Lemma scan_walk {A} (f : A → StoredRecord → A * bool) fuel h before log a :
  keeps h (before ++ log) → space log < fuel →
  scan max_payload fuel h (space before) f a = Some (walk f a log).
Proof.
  intros [[rest Hb] Hu Hst]. revert before log a Hb Hu Hst.
  induction fuel as [|fuel IH]; intros before log a Hb Hu Hst Hfuel; [lia|].
  cbn [scan]. rewrite Hu, space_app. destruct log as [|r log].
  - unfold prefix_size. simpl. by rewrite (proj2 (Nat.ltb_lt _ _)) by (unfold space; simpl; lia).
  - apply Forall_app in Hst as Hst2. destruct Hst2 as [Hbefore [Hr Hlog]%Forall_cons].
    assert (Hsp : space (r :: log) = entry_length r + space log) by done.
    rewrite Hsp, (proj2 (Nat.ltb_ge _ _)) by (unfold entry_length; lia).
    assert (Hbytes : bytes_ h = concat (map entry_bytes before) ++ entry_bytes r
      ++ concat (map entry_bytes log) ++ rest).
    { by rewrite Hb, map_app, concat_app; simpl; rewrite <-!app_assoc. }
    rewrite Hbytes, <-(concat_length before Hbefore), read_size_at by done. simpl.
    rewrite (entry_size_value r Hr), (proj2 (Nat.ltb_ge (_ + _) header_size)) by lia. simpl.
    rewrite (concat_length before Hbefore), (proj2 (Nat.ltb_ge _ _))
      by (unfold entry_length; lia).
    rewrite <-(concat_length before Hbefore) at 1. rewrite read_record_at by done. simpl.
    destruct (f a r) as [a' more]. destruct more; [|done].
    replace (space before + _) with (space (before ++ [r])).
    2: { rewrite space_app. unfold space at 2. simpl. unfold entry_length, prefix_size. lia. }
    assert (Hlen : space log < fuel).
    { rewrite Hsp in Hfuel. unfold entry_length, prefix_size in Hfuel. lia. }
    apply IH; rewrite <-?app_assoc; simpl; done.
Qed.

Lemma scan_all {A} (f : A → StoredRecord → A * bool) h log a :
  keeps h log → scan max_payload (S (used_ h)) h 0 f a = Some (walk f a log).
Proof.
  intros Hk. apply (scan_walk f _ h [] log a Hk). rewrite (kp_used _ _ Hk). lia.
Qed.

(** ** Appending *)
Lemma drop_front_spec log r rest :
  storable r → Forall storable log →
  ∃ rest', drop_front (entry_length r) (space (r :: log)) (concat (map entry_bytes (r :: log)) ++ rest)
    = Some (concat (map entry_bytes log) ++ rest')
    ∧ length (concat (map entry_bytes log) ++ rest') = length (concat (map entry_bytes (r :: log)) ++ rest).
Proof.
  intros Hr Hlog. unfold drop_front. cbn [map concat]. rewrite <-app_assoc.
  replace (space (r :: log) - entry_length r) with (space log) by (unfold space; simpl; lia).
  rewrite (copy_from_mid (entry_bytes r) (concat (map entry_bytes log)) rest)
    by (rewrite ?concat_length, ?entry_bytes_length by done; done). cbn [mbind option_bind].
  rewrite copy_to_over by (rewrite !length_app; lia). simpl.
  eexists. split; [done|]. rewrite !length_app, length_drop, !length_app. lia.
Qed.

Lemma evict_spec fuel total h log count :
  keeps h log → total ≤ length (bytes_ h) → length log < fuel →
  ∃ k h', evict fuel total h count = Some (h', Nat.iter k inc64 count)
    ∧ k ≤ length log ∧ keeps h' (drop k log) ∧ length (bytes_ h') = length (bytes_ h)
    ∧ space (drop k log) + total ≤ length (bytes_ h)
    ∧ evicted_ h' = Nat.iter k inc64 (evicted_ h)
    ∧ ∀ j, j < k → length (bytes_ h) < space (drop j log) + total.
Proof.
  intros Hk Htotal. revert fuel h count Hk Htotal.
  induction log as [|r log IH]; intros [|fuel] h count Hk Htotal Hfuel; simpl in Hfuel; try lia;
    pose proof Hk as [[rest Hb] Hu Hst]; cbn [evict]; destruct (Nat.leb_spec (used_ h + total) (length (bytes_ h))).
  - exists 0, h. rewrite Hu in *. repeat split; try done; [by exists rest|lia].
  - rewrite Hu in *. unfold space in *. simpl in *. lia.
  - exists 0, h. rewrite Hu in *. repeat split; try done; [lia|by exists rest|lia].
  - apply Forall_cons in Hst as [Hr Hlog].
    assert (Hsp : space (r :: log) = entry_length r + space log) by done.
    rewrite (proj2 (Nat.ltb_ge _ _)) by (rewrite Hu, Hsp; unfold entry_length; lia).
    assert (Hsize : read_history_size (bytes_ h) 0 = Some (history_entry_size r)).
    { rewrite Hb. simpl. rewrite <-app_assoc. by apply (read_size_at []). }
    rewrite Hsize. cbn [mbind option_bind]. rewrite (entry_size_value r Hr).
    replace (prefix_size + (header_size + payload_length r)) with (entry_length r)
      by (unfold entry_length; lia).
    rewrite (proj2 (Nat.ltb_ge _ _)) by (rewrite Hu, Hsp; lia).
    destruct (drop_front_spec log r rest Hr Hlog) as (rest' & Hdf & Hlen).
    rewrite Hu, Hb, Hdf. cbn [mbind option_bind]. rewrite <-Hb.
    set (h1 := (h <| bytes_ := _ |> <| used_ := _ |>) <| evicted_ ::= inc64 |>).
    assert (Hk1 : keeps h1 log).
    { split; [by exists rest'|unfold h1; simpl; lia|done]. }
    assert (Hlen1 : length (bytes_ h1) = length (bytes_ h)) by (rewrite Hb; exact Hlen).
    destruct (IH fuel h1 (inc64 count) Hk1) as (k & h' & He & Hkl & Hk' & Hl' & Hfit & Hev & Hmin);
      [lia|lia|].
    exists (S k), h'. rewrite He, !Nat.iter_succ_r. simpl. rewrite Hlen1 in *.
    split; [done|]. split; [lia|]. split; [done|]. split; [done|]. split; [done|]. split; [done|].
    intros [|j] Hj; [change (drop 0 (r :: log)) with (r :: log); lia|]. apply Hmin. lia.
Qed.
(* ===== verification/EventsProps.v ===== *)
(** * EventsProps: threads that capture events while others process them

    The promise of the event facility, from its initialisation on, whatever
    the interleaving of captures and processors. *)
From stdpp Require Import prelude functions sorting.
From S2P Require Import Prelude Status Interleave Events EventsHistory EventsRings EventsOrder.
Import TypedEvents.

Open Scope nat_scope.
Open Scope solar_scope.
Open Scope prog_scope.

(** ** Threads *)
Inductive EventCall : Type :=
  | CallCapture (i : nat) (op : Operation) (bytes : list Z) (source : SourceId) (correlation : Z) (log : LogIntent)
  | CallProcess (deadline : bool).
Inductive EventAnswer : Type :=
  | AnsCapture (r : result Error Receipt)
  | AnsProcess (r : result Status unit).

Definition captures (calls : list EventCall) : nat :=
  sum_list_with (λ c, match c with CallCapture _ _ _ _ _ _ => 1 | CallProcess _ => 0 end) calls.
(** The sequence numbers in the receipts of the records made. *)
Definition receipts (answers : list EventAnswer) : list Z :=
  concat (map (λ a, match a with AnsCapture r => receipt_sequence r | AnsProcess _ => [] end) answers).

Section Threads.
Context `{ObjectBytes} (max_payload : nat) (events : list Event) (processors : list nat).
Context (event_id : nat → Z).
Definition mark_committed_persistence (i : nat) (revision : Z) (reset : bool) :
    Program PersistenceState :=
  match persistence (parameter i) with
  | PVolatile => Done Volatile
  | Immediate _ => _ ← set_slot i (mark_persisted revision); Done Clean
  | Deferred _ delay =>
    _ ← update (λ e, on_slot i (mark_dirty revision reset (Some (after e delay))));
    Done (if reset then ResetPending else Scheduled)
  | Transactional g =>
    match commit (group g) with
    | Immediate _ => _ ← set_slot i (mark_persisted revision); Done Clean
    | Deferred _ delay =>
      due ← get (λ e _, after e delay);
      _ ← set_slot i (mark_dirty revision reset (Some due));
      _ ← update (λ _, on_group g (group_mark_dirty (Some due)));
      Done (if reset then ResetPending else Scheduled)
    | _ =>
      _ ← set_slot i (mark_dirty revision reset None);
      _ ← update (λ _, on_group g (group_mark_dirty None));
      Done (if reset then ResetPending else Dirty)
    end
  | Manual _ =>
    _ ← set_slot i (mark_dirty revision reset None);
    Done (if reset then ResetPending else Dirty)
  end.

(** ** The deferred task *)
Definition earliest_due : Program (option Z) :=
  earliest ⇇ for_each (seq 0 parameters) (λ i earliest,
    if effective_deferred (persistence (parameter i))
    then due ← get (λ _ s, next_due (slot s i)); Done (earlier due earliest)
    else Done earliest) None;
  for_each (seq 0 groups) (λ g earliest,
    if deferred (commit (group g))
    then w ← get (λ _ s, group_state s g);
         Done (if g_dirty w then earlier (g_due w) earliest else earliest)
    else Done earliest) earliest.

(** The delay until the earliest deadline, handed to the executor. *)
Definition schedule_earliest : Program (result Status unit) :=
  earliest ⇇ earliest_due;
  match earliest with
  | None => Done (Ok tt)
  | Some due =>
    answer ← get (λ e _, schedule_answer e (remaining e due));
    Done match answer with Some status => Err status | None => Ok tt end
  end.

Definition schedule_deferred_persistence : Program (result Status unit) :=
  if negb has_deferred then Done (Ok tt) else
  active ← get (λ _ s, persistence_active s);
  if negb active then Done (Ok tt) else schedule_earliest.

Definition schedule_next_deferred : Program (result Status unit) :=
  if negb has_deferred then Done (Ok tt) else
  active ← get (λ _ s, persistence_active s);
  if negb active then Done (Ok tt) else
  set ← get (λ _ s, schedule_set s);
  if negb set then Done (Ok tt) else schedule_earliest.
Lemma calmly_invoke_change c ch : calmly (invoke_change c ch).
Proof. unfold invoke_change. calm. Qed.
Lemma calmly_notify c ch d n : calmly (notify c ch d n).
Proof. unfold notify. calm. apply calmly_invoke_change. Qed.
Lemma calmly_dispatch i ch d : calmly (dispatch_change i ch d).
Proof. unfold dispatch_change. calm. apply calmly_notify. Qed.
Lemma calmly_peek_member i : calmly (peek_member isr i).
Proof. unfold peek_member. calm. Qed.
Lemma calmly_group_payload g provider :
  (∀ i, calmly (provider i)) → calmly (encode_group_payload g provider).
Proof. intros Hp. unfold encode_group_payload, encode_next. calm. Qed.
Lemma calmly_group_image g provider :
  (∀ i, calmly (provider i)) → calmly (persist_group_image g provider).
Proof. intros Hp. unfold persist_group_image. calm. by apply calmly_group_payload. Qed.
Lemma calmly_prepare i v r : calmly (prepare_immediate_persistence fuel isr i v r).
Proof.
  unfold prepare_immediate_persistence, prepare_failure. calm.
  apply calmly_group_image. calm.
Qed.
Lemma calmly_mark_committed i rev r : calmly (mark_committed_persistence i rev r).
Proof. unfold mark_committed_persistence. calm. Qed.
Lemma calmly_earliest : calmly schedule_earliest.
Proof. unfold schedule_earliest, earliest_due. calm. Qed.
Lemma calmly_schedule : calmly schedule_deferred_persistence.
Proof. unfold schedule_deferred_persistence. calm. apply calmly_earliest. Qed.
Lemma calmly_schedule_next : calmly schedule_next_deferred.
Proof. unfold schedule_next_deferred. calm. apply calmly_earliest. Qed.
Lemma calmly_reschedule i p : calmly (reschedule i p).
Proof. unfold reschedule. calm. apply calmly_schedule. Qed.
Lemma calmly_hooks st : calmly (hooks_deferred st).
Proof. unfold hooks_deferred. calm. Qed.
Lemma calmly_mutable : calmly mutable_state.
Proof. unfold mutable_state. calm. Qed.

(** ** Proof rules for a thread *)
Section Rules.
Context {A : Type} (t : nat) (Q : Knowledge → A → Prop).

Lemma safe_step_calm {B} g (f : Env → State → B * State) (k : B → Program A) :
  (∀ e s, calm s (f e s).2) → (∀ e s, safe t Q g (k (f e s).1)) → safe t Q g (Then f k).
Proof.
  intros Hf Hk e s gs _ Hg HI. exists g. rewrite list_insert_id by done.
  split; [by eapply calm_inv|apply Hk].
Qed.
Lemma safe_get {B} g (f : Env → State → B) (k : B → Program A) :
  (∀ e s, safe t Q g (k (f e s))) → safe t Q g (Then (get f) k).
Proof. intros Hk. by apply safe_step_calm. Qed.
Lemma safe_set_slot g i f (k : unit → Program A) :
  keeps f → safe t Q g (k tt) → safe t Q g (Then (set_slot i f) k).
Proof. intros Hf Hk. apply safe_step_calm; [|done]. intros e s. by apply calm_on_slot. Qed.

Lemma safe_bind_calm {B} g (p : Program B) (k : B → Program A) :
  calmly p → (∀ b, safe t Q g (k b)) → safe t Q g (bind p k).
Proof.
  intros Hp Hk. apply (safe_frames_bind Inv assumed calm); [|done..].
  intros gs s s'. apply calm_inv.
Qed.

(** [v] is the value of parameter [i] in [vs]. *)
Definition known (vs : list V) (i : nat) v : Prop :=
  ((i < parameters)%nat → vs !! i = Some v) ∧ ∀ w, vs !! i = Some w → w = v.

(** Reading a cell: its value is allowed, and known to the gate's holder. *)
Lemma safe_peek g no_wait i (k : result Status V → Program A) :
  (∀ st, safe t Q g (k (Err st))) →
  (∀ v, allowed i v → (∀ vs, g = Some vs → known vs i v) → safe t Q g (k (Ok v))) →
  safe t Q g (Then (peek isr no_wait i) k).
Proof.
  intros Herr Hok e s gs _ Hg HI. exists g. rewrite list_insert_id by done. split; [done|].
  cbn. destruct (cell_lock isr no_wait i e); [apply Herr|]. apply Hok; [apply HI|].
  intros vs ->. destruct (inv_holder _ _ HI _ _ Hg) as [_ ->]. unfold cells, known.
  rewrite list_lookup_fmap. split.
  - intros Hi. by rewrite lookup_seq_lt.
  - intros w Hw. apply fmap_Some in Hw as (j & Hj & ->). by apply lookup_seq in Hj as [-> _].
Qed.

Lemma cells_write i v s :
  cells (on_slot i (λ sl, sl <| value_ := v |>) s) = <[i := v]> (cells s).
Proof.
  apply list_eq. intros j. unfold cells. rewrite list_lookup_fmap.
  destruct (decide (j < parameters)%nat) as [Hj|Hj].
  - rewrite lookup_seq_lt by done. cbn. destruct (decide (j = i)) as [->|Hne].
    + rewrite fn_lookup_insert, list_lookup_insert_eq; [done|]. by rewrite length_map, length_seq.
    + by rewrite fn_lookup_insert_ne, list_lookup_insert_ne, list_lookup_fmap, lookup_seq_lt.
  - rewrite lookup_seq_ge by lia. symmetry. apply lookup_ge_None.
    rewrite length_insert, length_map, length_seq. lia.
Qed.

(** Writing a cell is the privilege of the gate's holder. *)
Lemma safe_write vs i v (k : result Status unit → Program A) :
  isr = false → allowed i v →
  safe t Q (Some (<[i := v]> vs)) (k (Ok tt)) → safe t Q (Some vs) (Then (write isr i v) k).
Proof.
  intros Hisr Hv Hk e s gs He Hg HI. exists (Some (<[i := v]> vs)).
  destruct (inv_holder _ _ HI _ _ Hg) as [Hheld Hvs].
  assert (cell_lock isr false i e = None) as Hlock.
  { unfold cell_lock. rewrite Hisr. by destruct (storage (parameter i)). }
  unfold write. rewrite Hlock. split; [|done].
  assert (∀ u w, <[t:=Some (<[i:=v]> vs)]> gs !! u = Some (Some w) → u = t ∧ w = <[i:=v]> vs) as Hholder.
  { intros u w Hu. destruct (decide (u = t)) as [->|Hne].
    - rewrite list_lookup_insert_eq in Hu by (by eapply lookup_lt_Some). by simplify_eq.
    - rewrite list_lookup_insert_ne in Hu by done. by pose proof (inv_alone _ _ HI _ _ _ _ Hu Hg). }
  cbn [snd]. split.
  - intros j. cbn. destruct (decide (j = i)) as [->|].
    + by rewrite fn_lookup_insert.
    + rewrite fn_lookup_insert_ne by done. apply HI.
  - cbn. intros Hf. congruence.
  - intros u w Hu. apply Hholder in Hu as [-> ->]. by rewrite cells_write, <-Hvs.
  - intros u u' w w' Hu Hu'. apply Hholder in Hu as [-> _]. by apply Hholder in Hu' as [-> _].
Qed.

(** Taking the gate, and giving it back in a consistent state. *)
Lemma safe_attempt no_wait (k : option (result Status unit) → Program A) :
  (∀ r, r ≠ Some (Ok tt) → safe t Q None (k r)) →
  (∀ vs, isr = false → consistent vs → safe t Q (Some vs) (k (Some (Ok tt)))) →
  safe t Q None (Then (attempt isr WriteGate no_wait) k).
Proof.
  intros Hfail Hok e s gs _ Hg HI. unfold attempt.
  destruct isr eqn:Hisr; [exists None; rewrite list_insert_id by done; split; [done|by apply Hfail]|].
  destruct (lock_error e no_wait) as [st|];
    [exists None; rewrite list_insert_id by done; split; [done|by apply Hfail]|].
  simpl held. destruct (write_gate s) eqn:Hheld.
  { exists None. rewrite list_insert_id by done. split; [done|]. destruct no_wait; by apply Hfail. }
  exists (Some (cells s)). split; [|by apply Hok, HI].
  assert (∀ u w, <[t:=Some (cells s)]> gs !! u = Some (Some w) → u = t ∧ w = cells s) as Hholder.
  { intros u w Hu. destruct (decide (u = t)) as [->|Hne].
    - rewrite list_lookup_insert_eq in Hu by (by eapply lookup_lt_Some). by simplify_eq.
    - rewrite list_lookup_insert_ne in Hu by done. destruct (inv_holder _ _ HI _ _ Hu). congruence. }
  cbn [snd]. split; [apply HI|done|..].
  - intros u w Hu. by apply Hholder in Hu as [-> ->].
  - intros u u' w w' Hu Hu'. apply Hholder in Hu as [-> _]. by apply Hholder in Hu' as [-> _].
Qed.

Lemma safe_release vs (k : unit → Program A) :
  consistent vs → safe t Q None (k tt) → safe t Q (Some vs) (Then (release WriteGate) k).
Proof.
  intros Hvs Hk e s gs _ Hg HI. exists None. split; [|done].
  destruct (inv_holder _ _ HI _ _ Hg) as [Hheld ->].
  assert (∀ u w, <[t:=None]> gs !! u = Some (Some w) → False) as Hnone.
  { intros u w Hu. destruct (decide (u = t)) as [->|Hne].
    - rewrite list_lookup_insert_eq in Hu by (by eapply lookup_lt_Some). done.
    - rewrite list_lookup_insert_ne in Hu by done. by pose proof (inv_alone _ _ HI _ _ _ _ Hu Hg). }
  split; [apply HI|done|..]; intros u; naive_solver.
Qed.
End Rules.

Lemma safe_lock {A} t Q no_wait (k : result Status unit → Program A) :
  (∀ st, safe t Q None (k (Err st))) →
  (∀ vs, isr = false → consistent vs → safe t Q (Some vs) (k (Ok tt))) →
  safe t Q None (bind (lock fuel isr WriteGate no_wait) k).
Proof.
  intros Herr Hok. unfold lock. induction fuel as [|n IH]; [done|]. apply safe_attempt; [|done].
  intros [[[]|st]|] Hr; simpl; [done|apply Herr|apply IH].
Qed.

(** What a thread knows when its section under the gate is over. *)
Definition gated {B} (R : B → Prop) g (r : B) : Prop :=
  ∃ vs, g = Some vs ∧ consistent vs ∧ R r.

Lemma safe_gate {E A} t (R : result E A → Prop) no_wait (f : Status → E) (p : Program (result E A)) :
  (∀ vs, isr = false → consistent vs → safe t (gated R) (Some vs) p) →
  safe t (λ g r, g = None ∧ (R r ∨ ∃ st, r = Err (f st))) None (with_gate fuel isr WriteGate no_wait f p).
Proof.
  intros Hp. apply safe_lock; [naive_solver|].
  intros vs Hisr Hvs. apply safe_bind. eapply safe_mono; [|by apply Hp].
  intros g r (vs' & -> & Hvs' & Hr). apply safe_release; [done|]. simpl. auto.
Qed.

Lemma safe_with_gate {E A B} t (Q : Knowledge → B → Prop) (R : result E A → Prop) no_wait
    (f : Status → E) (p : Program (result E A)) (k : result E A → Program B) :
  (∀ vs, isr = false → consistent vs → safe t (gated R) (Some vs) p) →
  (∀ st, safe t Q None (k (Err (f st)))) →
  (∀ r, R r → safe t Q None (k r)) →
  safe t Q None (bind (with_gate fuel isr WriteGate no_wait f p) k).
Proof.
  intros Hp Herr Hk. apply safe_bind. eapply safe_mono; [|by apply safe_gate].
  intros g r [-> [Hr|[st ->]]]; auto.
Qed.

(** ** The operations *)

(** The values a transaction leaves: an assignment that changes nothing is
    not carried out. *)
Definition transact (l : list (nat * Normalized V)) (vs : list V) : list V :=
  foldl (λ acc a, match vs !! a.1 with
                  | Some old => if equal old (value a.2) then acc else <[a.1 := value a.2]> acc
                  | None => acc
                  end) vs l.

(** The clients' part: their updates keep the relation between parameters. *)
Definition call_ok (c : Call) : Prop :=
  match c with
  | CSet i v _ | CProvision i v => ∀ vs n, consistent vs →
      normalize (validation (parameter i)) v = Ok n → consistent (<[i := value n]> vs)
  | CReset i => ∀ vs n, consistent vs →
      normalize (validation (parameter i)) (default_value (parameter i)) = Ok n →
      consistent (<[i := value n]> vs)
  | CSetAll assignments _ => ∀ vs l, consistent vs →
      normalize_transaction assignments = Ok l → consistent (transact l vs)
  | _ => True
  end.

(** The replies: values that their policies accept, snapshots of one
    consistent state. *)
Definition reply_ok (r : Reply) : Prop :=
  match r with
  | RValue i (Ok v) => allowed i v
  | RUpdate i (Ok u) => allowed i (effective_value u)
  | RRecord i (Ok rec) => allowed i (r_value rec)
  | RSnapshot l (Ok values) => ∃ vs, consistent vs ∧
      Forall2 (λ i v, allowed i v ∧ ((i < parameters)%nat → vs !! i = Some v)) l values
  | _ => True
  end.

Lemma safe_read t no_wait i :
  safe t (λ g r, match r with Ok v => allowed i v | _ => True end) None (read_parameter isr no_wait i).
Proof.
  unfold read_parameter. destruct isr at 1; [done|]. apply safe_get. intros e s.
  destruct (ready s); [|done]. apply safe_bind. unfold read_slot. apply safe_peek.
  - intros st. by apply safe_set_slot.
  - intros v Hv _. by apply safe_set_slot.
Qed.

• • • • •

Return exactly the opening lines of the listing above, ending with the line that has "bool) h log".

Lemma scan_walk {A} (f : A → StoredRecord → A * bool) fuel h before log a :
  keeps h (before ++ log) → space log < fuel →
  scan max_payload fuel h (space before) f a = Some (walk f a log).
Proof.
  intros [[rest Hb] Hu Hst]. revert before log a Hb Hu Hst.
  induction fuel as [|fuel IH]; intros before log a Hb Hu Hst Hfuel; [lia|].
  cbn [scan]. rewrite Hu, space_app. destruct log as [|r log].
  - unfold prefix_size. simpl. by rewrite (proj2 (Nat.ltb_lt _ _)) by (unfold space; simpl; lia).
  - apply Forall_app in Hst as Hst2. destruct Hst2 as [Hbefore [Hr Hlog]%Forall_cons].
    assert (Hsp : space (r :: log) = entry_length r + space log) by done.
    rewrite Hsp, (proj2 (Nat.ltb_ge _ _)) by (unfold entry_length; lia).
    assert (Hbytes : bytes_ h = concat (map entry_bytes before) ++ entry_bytes r
      ++ concat (map entry_bytes log) ++ rest).
    { by rewrite Hb, map_app, concat_app; simpl; rewrite <-!app_assoc. }
    rewrite Hbytes, <-(concat_length before Hbefore), read_size_at by done. simpl.
    rewrite (entry_size_value r Hr), (proj2 (Nat.ltb_ge (_ + _) header_size)) by lia. simpl.
    rewrite (concat_length before Hbefore), (proj2 (Nat.ltb_ge _ _))
      by (unfold entry_length; lia).
    rewrite <-(concat_length before Hbefore) at 1. rewrite read_record_at by done. simpl.
    destruct (f a r) as [a' more]. destruct more; [|done].
    replace (space before + _) with (space (before ++ [r])).
    2: { rewrite space_app. unfold space at 2. simpl. unfold entry_length, prefix_size. lia. }
    assert (Hlen : space log < fuel).
    { rewrite Hsp in Hfuel. unfold entry_length, prefix_size in Hfuel. lia. }
    apply IH; rewrite <-?app_assoc; simpl; done.
Qed.

Lemma scan_all {A} (f : A → StoredRecord → A * bool) h log a :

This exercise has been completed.